[EXERCISE]:
Below are entries; print them exactly from the first line through the one containing "(fs_isError s) (run_context".

[Collected data]
Start of Block

Definition final_envelope (num_str : jsnum -> string) (p : PreparedToolCall) (started : bool)
    (s : FinalizeState) : result string jsval :=
  createToolResultEnvelope
    match fs_terminal s with
    | Some d =>
        {| synthetic := true; disposition := terminal_disposition d;
           env_reason := Some match d with
                              | by_timeout =>
                                  timeout_reason num_str (atc_name (pr_toolCall p)) (pr_timeoutMs p)
                              | by_abort => "Operation aborted"
                              end;
           timeoutMs := match d with
                        | by_timeout => Some (pr_timeoutMs p)
                        | by_abort => None
                        end;
           executionStarted := started |}
    | None =>
        {| synthetic := fs_syntheticFailure s;
           disposition := if fs_isError s then failed else completed; env_reason := None;
           timeoutMs := None; executionStarted := started |}
    end.

Section Finalize.
Context {W : Type} (host : Host W).

Abbreviation run := (prog (RunState W)).

Definition run_afterToolCall (message : AssistantMessage) (p : PreparedToolCall) (started : bool)
    (s : FinalizeState) : run FinalizeState :=
  match fs_terminal s, afterToolCall host, fs_syntheticFailure s with
  | None, Some hook, false =>
      catch
        (st <-! get ;;
         bounded <-! awaitWithAbort host (hook message (pr_toolCall p) (pr_args p) (fs_result s)
                                            (fs_isError s) (run_context st)) ;;
         stop <-! is_aborted host ;;
         match bounded with
         | None => pure_result (abort_state started s)
         | Some answer =>
             if stop then pure_result (abort_state started s)
             else match answer with
                  | Some v => ret (after_state v s)
                  | None => ret s
                  end
         end)
        (fun e => pure_result (failed_state e s))
  | _, _, _ => ret s
  end.

Definition recheck_state (s : FinalizeState) : result string FinalizeState :=
  match fs_terminal s with
  | None => validate_state s
  | Some _ => Ok {| fs_result := fs_result s; fs_isError := true;
                    fs_syntheticFailure := fs_syntheticFailure s; fs_terminal := fs_terminal s |}
  end.

Definition finalizeExecutedToolCall (message : AssistantMessage) (p : PreparedToolCall)
    (executed : ExecutedToolCallOutcome) : run FinalizedToolCallOutcome :=
  let started := ex_executionStarted executed in
  s <-! pure_result (validate_state
          {| fs_result := ex_result executed; fs_isError := ex_isError executed;
             fs_syntheticFailure := false; fs_terminal := ex_terminalDisposition executed |}) ;;
  stop <-! is_aborted host ;;
  s <-! match fs_terminal s with
        | None => if stop then pure_result (abort_state started s) else ret s
        | Some _ => ret s
        end ;;
  s <-! run_afterToolCall message p started s ;;
  s <-! pure_result (recheck_state s) ;;
  envelope <-! pure_result (final_envelope (num_str host) p started s) ;;
  ret {| fz_toolCall := pr_toolCall p; fz_result := fs_result s; fz_isError := fs_isError s;
         fz_envelope := envelope; fz_executed := true |}.

Definition emitToolExecutionEnd (f : FinalizedToolCallOutcome) : run unit :=
  r <-! pure_result (snapshot_result (fz_result f)) ;;
  publish host (tool_execution_end (atc_id (fz_toolCall f)) (atc_name (fz_toolCall f)) r (fz_isError f)).

(** A snapshot of a result message. *)
Definition snapshot_message (m : ToolResultMessage) : result string ToolResultMessage :=
  _ <-? check_all (assertPlainData false) (message_values (Result m)) ;; Ok m.

Definition createToolResultMessage (f : FinalizedToolCallOutcome) : run ToolResultMessage :=
  stamped <-! pure_result (stampToolResultEnvelope (r_details (fz_result f)) (fz_envelope f)) ;;
  now <-! Date_now host ;;
  pure_result (snapshot_message
    {| toolCallId := atc_id (fz_toolCall f); toolName := atc_name (fz_toolCall f);
       tr_content := r_content (fz_result f); details := stamped; isError := fz_isError f;
       timestamp := NumFin now |}).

End of Block

[RESULT FOR THIS TASK]:
Definition final_envelope (num_str : jsnum -> string) (p : PreparedToolCall) (started : bool)
    (s : FinalizeState) : result string jsval :=
  createToolResultEnvelope
    match fs_terminal s with
    | Some d =>
        {| synthetic := true; disposition := terminal_disposition d;
           env_reason := Some match d with
                              | by_timeout =>
                                  timeout_reason num_str (atc_name (pr_toolCall p)) (pr_timeoutMs p)
                              | by_abort => "Operation aborted"
                              end;
           timeoutMs := match d with
                        | by_timeout => Some (pr_timeoutMs p)
                        | by_abort => None
                        end;
           executionStarted := started |}
    | None =>
        {| synthetic := fs_syntheticFailure s;
           disposition := if fs_isError s then failed else completed; env_reason := None;
           timeoutMs := None; executionStarted := started |}
    end.

Section Finalize.
Context {W : Type} (host : Host W).

Abbreviation run := (prog (RunState W)).

Definition run_afterToolCall (message : AssistantMessage) (p : PreparedToolCall) (started : bool)
    (s : FinalizeState) : run FinalizeState :=
  match fs_terminal s, afterToolCall host, fs_syntheticFailure s with
  | None, Some hook, false =>
      catch
        (st <-! get ;;
         bounded <-! awaitWithAbort host (hook message (pr_toolCall p) (pr_args p) (fs_result s)
                                            (fs_isError s) (run_context st)) ;;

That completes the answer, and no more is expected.